4. Drawing of the cheques by the first petitioner and their being dishonoured is not denied or disputed by the petitioners. Question whether those cheques were issued in discharge of an existing liability or not, is a matter to be decided during the course of trial and that fact cannot be decided at this stage because it is well known that this Court while deciding a petition under Section 482, Cr. P.C., would not go into the defence of the accused, but would only consider the allegations in the complaint, to find out if they make out the offence alleged or not. Since the allegations in the complaint disclose the necessary ingredients for an offence under Section 138 of the Act, question of quashing the proceedings on the ground that they were not issued towards discharge of a liability does not arise. I am unable to agree with the contention of the learned counsel for the first respondent that since petitioners 2 and 3 admitted their liability before the Court at the time of compromise and since the bounced cheques were issued by first petitioner on behalf of the petitioners 2 and 3 also, proceedings against the petitioners 2 and 3 cannot be quashed, because they are not the drawers of the dishonoured cheques and since the cheques were not drawn on any account held by them in any Bank and since it is not the case of the first respondent that all the petitioners have a common account and that on that account first petitioner with authority had drawn the dishonoured cheques on behalf of all the petitioner. Since the bounced cheques, admittedly were not drawn by or on behalf of a company or firm, question of roping in petitioners 2 and 3 by talking the aid of Section 141 of the Act does not arise since there cannot be any vicarious liability for criminal acts and since it is not even the case of first respondent that petitioners 1 to 3 constitute an association of persons, and since the allegation in the complaint do not disclose how petitioners 2 and 3 can be made liable for the dishonour of a cheque drawn by first petitioner, and since Section 138 of the Act cannot be invoked to make all the joint debtors liable for the dishonour of a cheque drawn by one of the joint debtor when they are no director of a company or partner of a firm, as contemplated by Section 141 of the Act, continuance of proceedings against petitioners 2 and 3 would be an abuse of process of law and so the proceedings against them are liable to be quashed.

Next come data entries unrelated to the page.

(** Being in the smallest set and in all the others is being in all. *)
Lemma smallest_filter l x :
  l <> [] ->
  (in_all_but (smallest_index l) l x = true /\ x ∈ l !!! smallest_index l) <-> (forall m, m ∈ l -> x ∈ m).
Proof.
  intros Hl. pose proof (smallest_index_lt l Hl) as Hi. set (i := smallest_index l) in *.
  unfold in_all_but. rewrite forallb_forall. split.
  - intros [Hall Hx] m (j & Hj)%list_elem_of_lookup.
    destruct (decide (j = i)) as [->|Hne]; [by rewrite (list_lookup_total_correct _ _ _ Hj) in Hx|].
    assert (In (j, m) (zip (seq 0 (length l)) l)) as Hin.
    { apply list_elem_of_In, list_elem_of_lookup. exists j. apply lookup_zip_with_Some.
      exists j, m. split; [done|]. split; [|done]. apply lookup_seq. split; [done|].
      by apply lookup_lt_Some in Hj. }
    apply Hall in Hin. cbn in Hin. rewrite bool_decide_false in Hin by done. by apply bool_decide_eq_true in Hin.
  - intros Hall. split.
    + intros [j m] Hin. apply orb_true_iff. right. apply bool_decide_eq_true. apply Hall.
      apply list_elem_of_In, elem_of_zip_r in Hin. done.
    + apply Hall. apply list_elem_of_lookup. exists i. by apply list_lookup_lookup_total_lt.
Qed.

Lemma sort_elements_mem (m : gset string) x : x ∈ sorted_members m <-> x ∈ m.
Proof. unfold sorted_members. by rewrite sort_strings_perm, elem_of_elements. Qed.

Lemma sunion_collect_ok now keys u s r :
  sunion_collect now keys u s = Ok r ->
  forall x, x ∈ r <-> x ∈ u \/ exists k, k ∈ keys /\ x ∈ live_set now k s.
Proof.
  revert u. induction keys as [|key keys IH]; intros u; cbn.
  { intros [= ->] x. set_solver. }
  destruct (isExpiredRLocked now key s) eqn:Ex.
  { intros Hr x. rewrite (IH u Hr x). pose proof (live_set_expired now key s Ex). set_solver. }
  destruct (set_conflictR now key s); [done|]. intros Hr x. rewrite (IH _ Hr x).
  rewrite <-(live_set_fresh now key s Ex). set_solver.
Qed.

Lemma sdiff_collect_ok now keys acc s l :
  sdiff_collect now keys acc s = Ok l -> l = acc ++ ((fun k => live_set now k s) <$> keys).
Proof.
  revert acc. induction keys as [|key keys IH]; intros acc; cbn; [intros [= <-]; by rewrite app_nil_r|].
  destruct (isExpiredRLocked now key s) eqn:Ex.
  { intros ->%IH. rewrite <-(assoc (++)). cbn. by rewrite live_set_expired. }
  destruct (set_conflictR now key s); [done|]. intros ->%IH. rewrite <-(assoc (++)). cbn.
  by rewrite live_set_fresh.
Qed.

5. First petitioner admittedly has drawn the dishonoured cheques. Those cheques were drawn by him as the proprietor of a proprietary concern. The fact that the concern of which first petitioner is the proprietor is not made an accused, is not much of consequence because the liability of the proprietary concern and the proprietor is joint and several. So, merely because the proprietary concern is not made an accused, the proprietor who acts on its behalf is not entitled to seek relief under Section 482, Cr. P.C. So, first petitioner has to take trial.
6. In the result, petition of the first petitioner is dismissed. Proceedings in C.C. No. 350 of 2004 on the file of XV Metropolitan Magistrate, Hyderabad against petitioners 2 and 3 are quashed.
7. Accordingly, the petition is partly allowed.